DATA RECORDS
(** * [estimateTimeUntilTarget] *)



(** * The sort *)

Lemma insert_perm (d : Drink.t) (l : list Drink.t) :
  Permutation (insert d l) (d :: l).
Proof.
  induction l as [|x r IH]; simpl; [reflexivity|].
  destruct (gtb (compareFn d x) 0); [|reflexivity].
  rewrite IH. apply perm_swap.
Qed.

Lemma sort_perm (l : list Drink.t) : Permutation (sort l) l.
Proof.
  induction l as [|d r IH]; simpl; [reflexivity|].
  rewrite insert_perm. now constructor.
Qed.

Lemma le_ts_trans (a b c : Drink.t) : le_ts a b -> le_ts b c -> le_ts a c.
Proof. unfold le_ts. apply Qle_trans. Qed.

Lemma insert_sorted (d : Drink.t) (l : list Drink.t) :
  StronglySorted le_ts l -> StronglySorted le_ts (insert d l).
Proof.
  induction 1 as [|x r Hr IH Hx]; simpl.
  - repeat constructor.
  - destruct (gtb (compareFn d x) 0) eqn:E.
    + apply gtb_true in E. unfold compareFn in E.
      constructor; [exact IH|].
      rewrite insert_perm. constructor; [|exact Hx].
      unfold le_ts. lra.
    + apply gtb_false in E. unfold compareFn in E.
      assert (Hdx : le_ts d x) by (unfold le_ts; lra).
      constructor; [now constructor|].
      constructor; [exact Hdx|].
      eapply Forall_impl; [|exact Hx].
      intros y Hy. now apply le_ts_trans with x.
Qed.

Lemma sort_sorted (l : list Drink.t) : StronglySorted le_ts (sort l).
Proof.
  induction l as [|d r IH]; simpl; [constructor|now apply insert_sorted].
Qed.

(** An ascending arrangement is unique as soon as events that share a
    timestamp are the same event. *)
Lemma sorted_perm_unique (l1 : list Drink.t) :
  forall l2,
    StronglySorted le_ts l1 -> StronglySorted le_ts l2 ->
    Permutation l1 l2 ->
    (forall a b, In a l1 -> In b l1 ->
                 Drink.timestamp a == Drink.timestamp b -> a = b) ->
    l1 = l2.
Proof.
  induction l1 as [|a r1 IH]; intros l2 S1 S2 P U.
  - now apply Permutation_nil in P.
  - destruct l2 as [|b r2].
    { symmetry in P. now apply Permutation_nil in P. }
    apply StronglySorted_inv in S1. destruct S1 as [S1 F1].
    apply StronglySorted_inv in S2. destruct S2 as [S2 F2].
    rewrite Forall_forall in F1, F2.
    assert (Hb : In b (a :: r1)).
    { apply Permutation_in with (b :: r2); [now symmetry|now left]. }
    assert (Ha : In a (b :: r2)).
    { apply Permutation_in with (a :: r1); [exact P|now left]. }
    assert (Hab : le_ts a b).
    { destruct Hb as [<-|Hb]; [apply Qle_refl|now apply F1]. }
    assert (Hba : le_ts b a).
    { destruct Ha as [<-|Ha]; [apply Qle_refl|now apply F2]. }
    assert (E : a = b).
    { apply U; [now left|exact Hb|]. now apply Qle_antisym. }
    subst b. f_equal.
    apply IH; auto.
    + now apply Permutation_cons_inv in P.
    + intros x y Hx Hy. apply U; now right.
Qed.
Lemma invariant_forEach {A} (l : list A) (f : A → JS unit) :
  (∀ x, invariant P (f x)) → invariant P (forEach l f).
Proof.
  intros Hf. induction l as [|x l IH]; [by intros s|].
  simpl. by apply invariant_bind.
Qed.

Lemma invariant_nav_var {A} (f : Nav.Scope → A) : invariant P (nav_var f).
Proof. intros s. unfold nav_var. by destruct (nav s). Qed.

Lemma invariant_menu_var {A} (f : Menu.Scope → A) :
  invariant P (menu_var f).
Proof. intros s. unfold menu_var. by destruct (menu s). Qed.

Lemma invariant_counter_var {A} (i : nat) (f : CounterScope → A) :
  invariant P (counter_var i f).
Proof. intros s. unfold counter_var. by destruct (counters s !! i). Qed.

(** An invariant that does not look at the console survives an uncaught
    exception. *)
Lemma invariant_settle (m : JS unit) :
  (∀ s c, P s → P (set_console c s)) →
  invariant P m → ∀ s, P s → P (settle (m s)).
Proof.
  intros Hc Hm s Hs. specialize (Hm s Hs). unfold settle.
  destruct (m s); simpl in *; [done|]. by apply Hc.
Qed.

Lemma invariant_run_all {A} (run : A → JS unit) (cbs : list A) :
  (∀ s c, P s → P (set_console c s)) →
  (∀ cb, cb ∈ cbs → invariant P (run cb)) →
  ∀ s, P s → P (run_all run cbs s).
Proof.
  intros Hc. unfold run_all.
  induction cbs as [|cb cbs IH]; intros Hrun s Hs; simpl; [done|].
  apply IH; [intros; apply Hrun; set_solver|].
  apply invariant_settle; [done| |done]. apply Hrun. set_solver.
Qed.
End invariant.

Lemma preserves_invariant {A X} (obs : State → X) (m : JS A) :
  (∀ x, invariant (λ s, obs s = x) m) → preserves obs m.
Proof. intros H s. by apply (H (obs s)). Qed.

WHAT THIS TASK INVOLVES
Without changing a word, write out each entry again.

EXERCISE SOLUTION
(** * [estimateTimeUntilTarget] *)



(** * The sort *)

Lemma insert_perm (d : Drink.t) (l : list Drink.t) :
  Permutation (insert d l) (d :: l).
Proof.
  induction l as [|x r IH]; simpl; [reflexivity|].
  destruct (gtb (compareFn d x) 0); [|reflexivity].
  rewrite IH. apply perm_swap.
Qed.

Lemma sort_perm (l : list Drink.t) : Permutation (sort l) l.
Proof.
  induction l as [|d r IH]; simpl; [reflexivity|].
  rewrite insert_perm. now constructor.
Qed.

Lemma le_ts_trans (a b c : Drink.t) : le_ts a b -> le_ts b c -> le_ts a c.
Proof. unfold le_ts. apply Qle_trans. Qed.

Lemma insert_sorted (d : Drink.t) (l : list Drink.t) :
  StronglySorted le_ts l -> StronglySorted le_ts (insert d l).
Proof.
  induction 1 as [|x r Hr IH Hx]; simpl.
  - repeat constructor.
  - destruct (gtb (compareFn d x) 0) eqn:E.
    + apply gtb_true in E. unfold compareFn in E.
      constructor; [exact IH|].
      rewrite insert_perm. constructor; [|exact Hx].
      unfold le_ts. lra.
    + apply gtb_false in E. unfold compareFn in E.
      assert (Hdx : le_ts d x) by (unfold le_ts; lra).
      constructor; [now constructor|].
      constructor; [exact Hdx|].
      eapply Forall_impl; [|exact Hx].
      intros y Hy. now apply le_ts_trans with x.
Qed.

Lemma sort_sorted (l : list Drink.t) : StronglySorted le_ts (sort l).
Proof.
  induction l as [|d r IH]; simpl; [constructor|now apply insert_sorted].
Qed.

(** An ascending arrangement is unique as soon as events that share a
    timestamp are the same event. *)
Lemma sorted_perm_unique (l1 : list Drink.t) :
  forall l2,
    StronglySorted le_ts l1 -> StronglySorted le_ts l2 ->
    Permutation l1 l2 ->
    (forall a b, In a l1 -> In b l1 ->
                 Drink.timestamp a == Drink.timestamp b -> a = b) ->
    l1 = l2.
Proof.
  induction l1 as [|a r1 IH]; intros l2 S1 S2 P U.
  - now apply Permutation_nil in P.
  - destruct l2 as [|b r2].
    { symmetry in P. now apply Permutation_nil in P. }
    apply StronglySorted_inv in S1. destruct S1 as [S1 F1].
    apply StronglySorted_inv in S2. destruct S2 as [S2 F2].
    rewrite Forall_forall in F1, F2.
    assert (Hb : In b (a :: r1)).
    { apply Permutation_in with (b :: r2); [now symmetry|now left]. }
    assert (Ha : In a (b :: r2)).
    { apply Permutation_in with (a :: r1); [exact P|now left]. }
    assert (Hab : le_ts a b).
    { destruct Hb as [<-|Hb]; [apply Qle_refl|now apply F1]. }
    assert (Hba : le_ts b a).
    { destruct Ha as [<-|Ha]; [apply Qle_refl|now apply F2]. }
    assert (E : a = b).
    { apply U; [now left|exact Hb|]. now apply Qle_antisym. }
    subst b. f_equal.
    apply IH; auto.
    + now apply Permutation_cons_inv in P.
    + intros x y Hx Hy. apply U; now right.
Qed.
Lemma invariant_forEach {A} (l : list A) (f : A → JS unit) :
  (∀ x, invariant P (f x)) → invariant P (forEach l f).
Proof.
  intros Hf. induction l as [|x l IH]; [by intros s|].
  simpl. by apply invariant_bind.
Qed.

Lemma invariant_nav_var {A} (f : Nav.Scope → A) : invariant P (nav_var f).
Proof. intros s. unfold nav_var. by destruct (nav s). Qed.

Lemma invariant_menu_var {A} (f : Menu.Scope → A) :
  invariant P (menu_var f).
Proof. intros s. unfold menu_var. by destruct (menu s). Qed.

Lemma invariant_counter_var {A} (i : nat) (f : CounterScope → A) :
  invariant P (counter_var i f).
Proof. intros s. unfold counter_var. by destruct (counters s !! i). Qed.

(** An invariant that does not look at the console survives an uncaught
    exception. *)
Lemma invariant_settle (m : JS unit) :
  (∀ s c, P s → P (set_console c s)) →
  invariant P m → ∀ s, P s → P (settle (m s)).
Proof.
  intros Hc Hm s Hs. specialize (Hm s Hs). unfold settle.
  destruct (m s); simpl in *; [done|]. by apply Hc.
Qed.

Lemma invariant_run_all {A} (run : A → JS unit) (cbs : list A) :
  (∀ s c, P s → P (set_console c s)) →
  (∀ cb, cb ∈ cbs → invariant P (run cb)) →
  ∀ s, P s → P (run_all run cbs s).
Proof.
  intros Hc. unfold run_all.
  induction cbs as [|cb cbs IH]; intros Hrun s Hs; simpl; [done|].
  apply IH; [intros; apply Hrun; set_solver|].
  apply invariant_settle; [done| |done]. apply Hrun. set_solver.
Qed.
End invariant.

Lemma preserves_invariant {A X} (obs : State → X) (m : JS A) :
  (∀ x, invariant (λ s, obs s = x) m) → preserves obs m.
Proof. intros H s. by apply (H (obs s)). Qed.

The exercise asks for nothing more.